RECORDS SHOWN: Begin
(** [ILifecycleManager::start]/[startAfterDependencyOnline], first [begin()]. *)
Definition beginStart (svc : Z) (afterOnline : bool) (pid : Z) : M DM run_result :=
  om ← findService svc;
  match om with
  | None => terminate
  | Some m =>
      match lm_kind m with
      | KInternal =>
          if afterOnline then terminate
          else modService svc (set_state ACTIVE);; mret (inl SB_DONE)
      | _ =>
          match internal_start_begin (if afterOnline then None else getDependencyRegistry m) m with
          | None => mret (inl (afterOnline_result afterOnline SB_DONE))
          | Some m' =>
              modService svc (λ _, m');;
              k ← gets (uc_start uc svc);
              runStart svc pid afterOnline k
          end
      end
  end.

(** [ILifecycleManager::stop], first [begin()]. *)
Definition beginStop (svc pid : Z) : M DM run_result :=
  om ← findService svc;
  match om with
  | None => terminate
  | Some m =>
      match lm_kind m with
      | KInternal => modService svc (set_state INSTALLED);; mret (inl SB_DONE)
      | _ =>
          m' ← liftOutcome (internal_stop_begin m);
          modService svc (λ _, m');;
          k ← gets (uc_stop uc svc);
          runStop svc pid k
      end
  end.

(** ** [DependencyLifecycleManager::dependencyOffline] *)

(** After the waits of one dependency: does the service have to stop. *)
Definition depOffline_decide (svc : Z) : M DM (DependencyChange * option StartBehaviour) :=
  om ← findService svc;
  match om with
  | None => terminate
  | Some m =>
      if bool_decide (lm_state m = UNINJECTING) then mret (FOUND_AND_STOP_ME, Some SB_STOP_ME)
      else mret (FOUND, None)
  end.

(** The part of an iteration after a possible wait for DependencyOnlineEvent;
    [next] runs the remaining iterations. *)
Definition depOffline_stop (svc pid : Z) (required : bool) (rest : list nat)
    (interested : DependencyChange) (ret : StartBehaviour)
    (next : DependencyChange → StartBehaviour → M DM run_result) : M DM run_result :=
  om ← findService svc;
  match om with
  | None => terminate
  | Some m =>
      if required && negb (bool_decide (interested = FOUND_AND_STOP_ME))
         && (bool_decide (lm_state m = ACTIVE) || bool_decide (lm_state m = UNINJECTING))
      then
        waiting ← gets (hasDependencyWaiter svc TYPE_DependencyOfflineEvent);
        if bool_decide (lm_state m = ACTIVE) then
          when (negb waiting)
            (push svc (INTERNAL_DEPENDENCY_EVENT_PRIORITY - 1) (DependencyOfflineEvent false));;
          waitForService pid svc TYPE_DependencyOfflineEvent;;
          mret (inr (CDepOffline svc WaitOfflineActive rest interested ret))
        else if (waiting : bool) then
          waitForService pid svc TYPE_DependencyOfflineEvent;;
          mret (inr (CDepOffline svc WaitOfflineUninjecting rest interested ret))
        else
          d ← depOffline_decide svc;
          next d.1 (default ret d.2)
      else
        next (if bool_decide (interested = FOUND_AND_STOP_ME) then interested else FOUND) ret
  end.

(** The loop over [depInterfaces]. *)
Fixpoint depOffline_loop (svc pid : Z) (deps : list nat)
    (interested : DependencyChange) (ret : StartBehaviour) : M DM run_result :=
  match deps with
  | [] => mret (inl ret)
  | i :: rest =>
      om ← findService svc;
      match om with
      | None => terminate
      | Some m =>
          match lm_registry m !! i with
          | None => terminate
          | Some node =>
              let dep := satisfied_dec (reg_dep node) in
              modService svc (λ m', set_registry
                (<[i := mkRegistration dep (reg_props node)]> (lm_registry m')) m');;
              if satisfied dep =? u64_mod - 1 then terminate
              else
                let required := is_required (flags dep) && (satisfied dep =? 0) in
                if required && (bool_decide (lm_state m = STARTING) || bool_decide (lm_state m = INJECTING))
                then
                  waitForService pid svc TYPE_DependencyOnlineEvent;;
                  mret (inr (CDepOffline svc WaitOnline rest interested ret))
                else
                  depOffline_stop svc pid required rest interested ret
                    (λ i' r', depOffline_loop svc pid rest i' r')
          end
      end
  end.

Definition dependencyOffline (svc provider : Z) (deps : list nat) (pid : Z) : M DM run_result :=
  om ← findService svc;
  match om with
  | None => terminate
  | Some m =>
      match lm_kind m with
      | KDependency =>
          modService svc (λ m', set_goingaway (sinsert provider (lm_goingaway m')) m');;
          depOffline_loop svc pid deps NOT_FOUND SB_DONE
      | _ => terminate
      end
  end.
RECORDS SHOWN: End
RECORDS SHOWN: Begin
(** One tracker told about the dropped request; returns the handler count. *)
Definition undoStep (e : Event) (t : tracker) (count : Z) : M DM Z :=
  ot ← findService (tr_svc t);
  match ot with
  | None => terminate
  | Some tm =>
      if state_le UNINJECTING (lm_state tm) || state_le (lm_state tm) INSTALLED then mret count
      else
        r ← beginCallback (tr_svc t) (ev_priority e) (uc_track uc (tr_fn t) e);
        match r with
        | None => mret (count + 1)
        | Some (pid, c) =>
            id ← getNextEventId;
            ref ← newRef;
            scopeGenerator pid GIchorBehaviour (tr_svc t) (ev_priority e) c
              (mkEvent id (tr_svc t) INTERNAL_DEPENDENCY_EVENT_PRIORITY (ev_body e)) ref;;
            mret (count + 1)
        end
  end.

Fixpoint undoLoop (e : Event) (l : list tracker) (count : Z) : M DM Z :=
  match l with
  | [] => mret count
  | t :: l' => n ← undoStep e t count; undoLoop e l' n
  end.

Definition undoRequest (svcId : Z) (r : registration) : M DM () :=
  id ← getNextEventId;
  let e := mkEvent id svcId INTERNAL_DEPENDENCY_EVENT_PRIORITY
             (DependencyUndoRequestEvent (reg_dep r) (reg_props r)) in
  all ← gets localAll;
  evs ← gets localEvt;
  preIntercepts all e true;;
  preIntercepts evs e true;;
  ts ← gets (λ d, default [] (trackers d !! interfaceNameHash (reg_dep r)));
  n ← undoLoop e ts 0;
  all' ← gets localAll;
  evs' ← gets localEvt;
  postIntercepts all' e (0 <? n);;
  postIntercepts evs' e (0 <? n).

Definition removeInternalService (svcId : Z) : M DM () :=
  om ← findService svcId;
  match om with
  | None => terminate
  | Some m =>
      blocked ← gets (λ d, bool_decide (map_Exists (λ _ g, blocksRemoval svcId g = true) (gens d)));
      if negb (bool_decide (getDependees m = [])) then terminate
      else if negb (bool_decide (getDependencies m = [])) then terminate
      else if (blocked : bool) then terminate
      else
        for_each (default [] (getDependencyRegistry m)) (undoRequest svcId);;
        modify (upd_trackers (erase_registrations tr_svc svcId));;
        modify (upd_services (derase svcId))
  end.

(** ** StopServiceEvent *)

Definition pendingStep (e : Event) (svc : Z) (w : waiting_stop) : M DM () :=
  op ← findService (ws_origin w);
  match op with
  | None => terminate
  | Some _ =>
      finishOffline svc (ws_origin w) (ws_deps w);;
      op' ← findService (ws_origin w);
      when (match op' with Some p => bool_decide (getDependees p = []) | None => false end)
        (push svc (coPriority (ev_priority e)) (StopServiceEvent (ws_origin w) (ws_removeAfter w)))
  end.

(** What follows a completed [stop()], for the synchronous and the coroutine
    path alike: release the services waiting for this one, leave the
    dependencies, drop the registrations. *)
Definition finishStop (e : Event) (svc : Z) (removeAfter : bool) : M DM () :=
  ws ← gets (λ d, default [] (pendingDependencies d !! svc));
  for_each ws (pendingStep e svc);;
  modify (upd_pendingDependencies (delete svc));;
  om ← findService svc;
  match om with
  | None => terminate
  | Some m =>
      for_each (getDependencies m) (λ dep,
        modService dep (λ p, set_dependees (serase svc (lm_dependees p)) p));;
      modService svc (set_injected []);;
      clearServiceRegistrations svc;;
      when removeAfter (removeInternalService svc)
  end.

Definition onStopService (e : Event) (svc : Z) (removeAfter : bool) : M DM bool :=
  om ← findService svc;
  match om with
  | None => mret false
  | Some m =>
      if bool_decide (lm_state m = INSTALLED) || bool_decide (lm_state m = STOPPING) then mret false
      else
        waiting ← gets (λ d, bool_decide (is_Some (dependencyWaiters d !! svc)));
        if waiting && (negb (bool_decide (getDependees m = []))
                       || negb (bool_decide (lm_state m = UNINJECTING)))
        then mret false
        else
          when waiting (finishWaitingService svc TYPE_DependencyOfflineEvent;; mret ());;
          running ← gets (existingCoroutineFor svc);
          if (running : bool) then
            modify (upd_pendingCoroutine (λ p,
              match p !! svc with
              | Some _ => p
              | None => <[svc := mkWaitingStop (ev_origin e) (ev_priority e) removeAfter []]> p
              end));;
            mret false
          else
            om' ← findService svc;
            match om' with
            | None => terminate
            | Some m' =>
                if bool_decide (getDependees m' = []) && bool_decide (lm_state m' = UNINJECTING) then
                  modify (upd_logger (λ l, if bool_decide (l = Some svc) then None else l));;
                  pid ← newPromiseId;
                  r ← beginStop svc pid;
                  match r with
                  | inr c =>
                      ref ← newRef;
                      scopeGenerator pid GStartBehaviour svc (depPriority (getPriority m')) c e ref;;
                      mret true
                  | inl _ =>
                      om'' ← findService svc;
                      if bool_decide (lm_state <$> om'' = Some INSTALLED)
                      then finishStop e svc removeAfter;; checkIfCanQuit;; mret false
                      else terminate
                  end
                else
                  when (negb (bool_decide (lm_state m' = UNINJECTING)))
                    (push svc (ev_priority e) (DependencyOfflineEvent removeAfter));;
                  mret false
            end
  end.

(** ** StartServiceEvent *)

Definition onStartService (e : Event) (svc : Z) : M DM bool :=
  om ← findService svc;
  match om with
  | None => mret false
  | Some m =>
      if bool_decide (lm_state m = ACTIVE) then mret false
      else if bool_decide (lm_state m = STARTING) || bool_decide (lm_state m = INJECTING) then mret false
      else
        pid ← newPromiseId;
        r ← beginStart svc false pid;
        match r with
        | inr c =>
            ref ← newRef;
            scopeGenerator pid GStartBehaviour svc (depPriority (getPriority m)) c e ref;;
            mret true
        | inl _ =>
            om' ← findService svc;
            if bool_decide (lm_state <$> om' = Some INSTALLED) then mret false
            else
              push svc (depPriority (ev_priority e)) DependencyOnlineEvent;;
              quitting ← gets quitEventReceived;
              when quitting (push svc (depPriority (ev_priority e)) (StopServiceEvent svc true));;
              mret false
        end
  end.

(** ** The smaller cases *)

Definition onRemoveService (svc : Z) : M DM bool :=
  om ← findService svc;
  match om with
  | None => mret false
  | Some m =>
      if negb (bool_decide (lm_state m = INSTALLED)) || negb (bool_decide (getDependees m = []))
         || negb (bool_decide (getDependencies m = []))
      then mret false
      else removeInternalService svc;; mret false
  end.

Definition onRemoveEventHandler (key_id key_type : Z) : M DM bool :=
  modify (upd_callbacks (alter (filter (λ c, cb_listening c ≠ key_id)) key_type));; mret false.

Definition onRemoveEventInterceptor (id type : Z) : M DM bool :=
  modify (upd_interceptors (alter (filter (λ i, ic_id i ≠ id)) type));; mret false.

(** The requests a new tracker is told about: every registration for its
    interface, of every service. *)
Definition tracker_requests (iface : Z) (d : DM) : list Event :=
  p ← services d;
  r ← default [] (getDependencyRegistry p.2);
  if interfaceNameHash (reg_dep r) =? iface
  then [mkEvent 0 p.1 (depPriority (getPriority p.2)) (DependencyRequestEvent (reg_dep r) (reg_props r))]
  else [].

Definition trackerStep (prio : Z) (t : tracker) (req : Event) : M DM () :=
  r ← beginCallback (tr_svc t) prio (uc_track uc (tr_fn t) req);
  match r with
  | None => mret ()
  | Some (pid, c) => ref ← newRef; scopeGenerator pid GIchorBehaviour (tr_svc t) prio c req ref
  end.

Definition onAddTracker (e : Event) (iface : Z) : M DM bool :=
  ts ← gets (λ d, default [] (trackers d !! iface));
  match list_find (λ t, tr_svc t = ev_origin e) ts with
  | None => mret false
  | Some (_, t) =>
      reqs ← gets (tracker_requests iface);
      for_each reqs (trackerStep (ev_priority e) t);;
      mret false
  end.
RECORDS SHOWN: End
WHAT TO WORK ON:
Within the data above, how many lines include the word "true"? Respond with the number only.

ANSWER FOR THE TASK:
6